As sports fans, we are conditioned to expect the unexpected. While victory remains a possibility – however distant – and defeat is not yet final, we all nurture the tiny, flickering hope that a sporting miracle will occur. And though we all have an inner voice cautioning us “it ain’t going to happen” – every now and then it does.
Victory against all the odds has become a deep-rooted part of our sporting birthright – in some ways its very essence. Ben Stokes, with his fantasy innings in Leeds last Sunday is now firmly cemented onto his plinth in the English sporting Pantheon; and what he did was remarkable — but also entirely in keeping with our traditions.
Sport is the theatre of the improbable. Only a few months ago, Liverpool came back from a 3-0 deficit to beat Barcelona 4-0 in the Champions League semi-final. Something that the pundits thought virtually impossible happened in front of our eyes.

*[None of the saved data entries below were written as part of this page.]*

Lemma goto_ok (i : nat) (p old : pc) (s : state) (name : bytes) :
  calls s !! i = Some (mk_call name old) → state_ok s → call_ok s i name p → state_ok (goto i p s).
Proof.
  intros Hi [K0 K1 K2 K3 K4 K5 K6 K7 K8] Hp. pose proof (λ j, goto_lookup i j p s _ Hi) as Hl. cbn [dn] in Hl.
  assert (Hn : ∀ n j, named s n j → named (goto i p s) n j) by (intros n j; by eapply goto_named).
  assert (Hc : ∀ j n q, call_ok s j n q → call_ok (goto i p s) j n q).
  { intros j n q Hq. destruct q; try done. destruct Hq as [? Hq]. split; [done|]. intros k Hk. by apply Hn, Hq. }
  split; [done| |done|done| | |done| |].
  - intros j d Hj. rewrite goto_length. by apply K1.
  - intros n m id j Hm Hj. by eapply Hn, K4.
  - intros k r Hk. destruct (K5 k r Hk) as (? & j & ? & ?). split; [done|]. exists j. split; [done|by apply Hn].
  - intros j ips Hj. destruct (K7 j ips Hj) as (n & ? & ?). exists n. split; [by apply Hn|done].
  - intros j n q. rewrite Hl. destruct (decide (i = j)) as [->|]; [intros [= <- <-]; by apply Hc|].
    intros Hq. by eapply Hc, K8.
Qed.

(** Changes of the shared state. *)
Lemma set_cache_ok (m : gmap bytes addrs) (s : state) :
  state_ok s → (∀ name ips, m !! name = Some ips → answers s name ips) → state_ok (set_cache m s).
Proof. intros [] Hm. by split. Qed.

Lemma set_nsWait_ok (m : gmap bytes (gmap Z nat)) (s : state) :
  state_ok s → (∀ name m' id i, m !! name = Some m' → m' !! id = Some i → named s name i) → state_ok (set_nsWait m s).
Proof. intros [] Hm. by split. Qed.

Lemma set_worker_ok (w : worker_at) (s : state) :
  state_ok s → (∀ i ips, w = WHandler i (Some ips) → ∃ name, named s name i ∧ answers s name ips) → state_ok (set_worker w s).
Proof. intros [] Hw. by split. Qed.

(** A call draws its id. *)
Lemma draw_ok (i : nat) (name : bytes) (s : state) :
  calls s !! i = Some (mk_call name PDraw) → state_ok s → state_ok (goto i (PJoin (Backend.nextNsReqId (seed s))) (draw i s)).
Proof.
  intros Hi [K0 K1 K2 K3 K4 K5 K6 K7 K8]. pose proof (K8 i name PDraw Hi) as Hnone. cbn in Hnone.
  assert (Hd : ∀ j d, drew s !! j = Some d → drew (draw i s) !! j = Some d).
  { intros j d Hj. cbn [draw drew]. rewrite lookup_insert_ne; [done|]. congruence. }
  assert (Hn : ∀ j, j ≠ i → drew (draw i s) !! j = drew s !! j) by (intros j Hj; by apply lookup_insert_ne).
  set (s1 := goto i _ (draw i s)). pose proof (λ j, goto_lookup i j (PJoin (Backend.nextNsReqId (seed s))) (draw i s) _ Hi) as Hl.
  assert (Hnm : ∀ n j, named s n j → named s1 n j) by (intros n j Hj; eapply goto_named; [exact Hi|exact Hj]).
  split.
  - cbn. by rewrite K0.
  - intros j d. unfold s1. rewrite goto_length. cbn [goto drew draw drawn calls].
    intros [(<- & <-)|(_ & Hj%K1)]%lookup_insert_Some; [|lia]. split; [lia|]. by eapply lookup_lt_Some.
  - intros j k d. unfold s1. cbn [goto drew draw].
    intros [(<- & <-)|(? & Hj)]%lookup_insert_Some [(<- & Ek)|(? & Hk)]%lookup_insert_Some; [done| | |by eapply K2].
    + apply K1 in Hk. lia.
    + subst d. apply K1 in Hj. lia.
  - done.
  - intros n m id j Hm Hj. by eapply Hnm, K4.
  - intros k r Hk. destruct (K5 k r Hk) as (? & j & ? & ?). split; [done|]. exists j. split; [by apply Hd|by apply Hnm].
  - intros id j Hj. destruct (K6 id j Hj) as (d & ? & ? & ?). exists d. split; [by apply Hd|done].
  - intros j ips Hj. destruct (K7 j ips Hj) as (n & ? & ?). exists n. split; [by apply Hnm|done].
  - intros j n q. unfold s1. rewrite Hl. destruct (decide (i = j)) as [<-|Hne].
    + intros [= <- <-]. exists (drawn s). split; [apply lookup_insert_eq|]. cbn. by rewrite K0.
    + intros Hq%K8. destruct q; try done; cbn [call_ok] in *; unfold s1; cbn [goto drew] in *; rewrite ?Hn by done; try done.
      destruct Hq as [? Hq]. split; [done|]. intros k Hk. by apply Hnm, Hq.
Qed.

(** A call stores its waiter in time, and writes its request or fails to. *)
Lemma register_ok (i : nat) (d : nat) (s : state) :
  state_ok s → drew s !! i = Some d → in_time d s → state_ok (register i (id_of d) s).
Proof.
  intros [K0 K1 K2 K3 K4 K5 K6 K7 K8] Hd Ht. split; try done.
  intros id j. cbn [register waiting requested drew].
  intros [(<- & <-)|(_ & Hj)]%lookup_insert_Some; [|by apply K6].
  exists d. split; [done|]. split; [done|]. intros k r Hk Hid. destruct (K5 k r Hk) as (Hr & j & Hj%K1 & _).
  apply id_of_late; [congruence|]. unfold in_time in Ht. lia.
Qed.

Lemma lookup_snoc {A} (l : list A) (x y : A) (k : nat) : (l ++ [x]) !! k = Some y → l !! k = Some y ∨ y = x.
Proof.
  intros [?|[_ H]]%lookup_app_Some; [by left|]. apply list_lookup_singleton_Some in H as [_ ->]. by right.
Qed.

Lemma record_request_ok (i : nat) (d : nat) (name : bytes) (s : state) :
  state_ok s → named s name i → drew s !! i = Some d → waiting s !! id_of d = Some i →
  state_ok (record_request i (id_of d) name s).
Proof.
  intros [K0 K1 K2 K3 K4 K5 K6 K7 K8] Hn Hd Hw. set (s1 := record_request _ _ _ _).
  assert (Ha : ∀ n ips, answers s n ips → answers s1 n ips).
  { intros n ips (k & r & Hk & ? & ?). exists k, r. split; [by apply lookup_app_l_Some|done]. }
  split; try done.
  - intros n ips Hc. by apply Ha, K3.
  - intros k r [Hk| ->]%lookup_snoc; [by apply (K5 k)|]. cbn [rq_id rq_draw rq_name]. rewrite Hd.
    split; [done|]. by exists i.
  - intros id j Hj. destruct (K6 id j Hj) as (d' & ? & Hid & Hall). exists d'. split; [done|]. split; [done|].
    intros k r [Hk| ->]%lookup_snoc; [by eapply Hall|]. cbn [rq_id rq_draw]. rewrite Hd. intros <-.
    change (waiting s !! id_of d = Some j) in Hj. rewrite Hw in Hj. injection Hj as <-. cbn. assert (d = d') as <- by congruence. done.
  - intros j ips Hj. destruct (K7 j ips Hj) as (n & ? & ?). exists n. split; [done|by apply Ha].
  - intros j n p Hp. specialize (K8 j n p Hp). destruct p as [| | | | | |ips todo|[ips| | |]]; try done; [|by apply Ha].
    destruct K8. split; [by apply Ha|done].
Qed.

Lemma record_reply_ok (k : nat) (m : Message) (s : state) : state_ok s → state_ok (record_reply k m s).
Proof.
  intros [K0 K1 K2 K3 K4 K5 K6 K7 K8]. set (s1 := record_reply _ _ _).
  assert (Hr : ∀ x, x ∈ replied s → x ∈ replied s1).
  { intros x Hx. cbn. destruct (Backend.result_addresses m); [apply elem_of_app; by left|done]. }
  assert (Ha : ∀ n ips, answers s n ips → answers s1 n ips) by (intros n ips (q & r & ? & ? & ?); exists q, r; auto).
  split; try done.
  - intros n ips Hc. by apply Ha, K3.
  - intros j ips Hj. destruct (K7 j ips Hj) as (n & ? & ?). exists n. split; [done|by apply Ha].
  - intros j n p Hp. specialize (K8 j n p Hp). destruct p as [| | | | | |ips todo|[ips| | |]]; try done; [|by apply Ha].
    destruct K8. split; [by apply Ha|done].
Qed.

Lemma callbacks_named (s : state) (name : bytes) (j : nat) : state_ok s → j ∈ callbacks name s → named s name j.
Proof.
  intros Hs. unfold callbacks. destruct (nsWait s !! name) as [m|] eqn:Hm; [|by intros ?%elem_of_nil].
  intros ([id i] & -> & Hin)%list_elem_of_fmap. apply elem_of_map_to_list in Hin. by eapply ok_nsWait.
Qed.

Across sport the players lay before us one unlikely triumph after another; as spectators we gasp and applaud, shower the victors with laurels and sit back, waiting for the next marvel. We don’t know where, when or which sport will deliver – but we know it will happen some time. And it is this unpredictability which keeps us interested; the occasional triumph of the underdog gives savour to life.
Stokes’ glorious innings was so striking because it combined attributes which seem antithetical; he started, with England in a precarious position — and with evening coming on — conservatively, cautiously and responsibly, and finished, in the high heat of the following afternoon, with a magnificently swashbuckling onslaught. A perfect innings which had even grouchy old Boycott reaching for his thesaurus of superlatives: when the patron saint of Yorkshire pessimism is showering you with compliments, no further proof is needed that something truly remarkable has happened.
It was also a feat which conformed with English sporting history and, thereby, with our history more generally. Because sport – however much some soulless types condemn it as trivial – illuminates important aspects of the national character.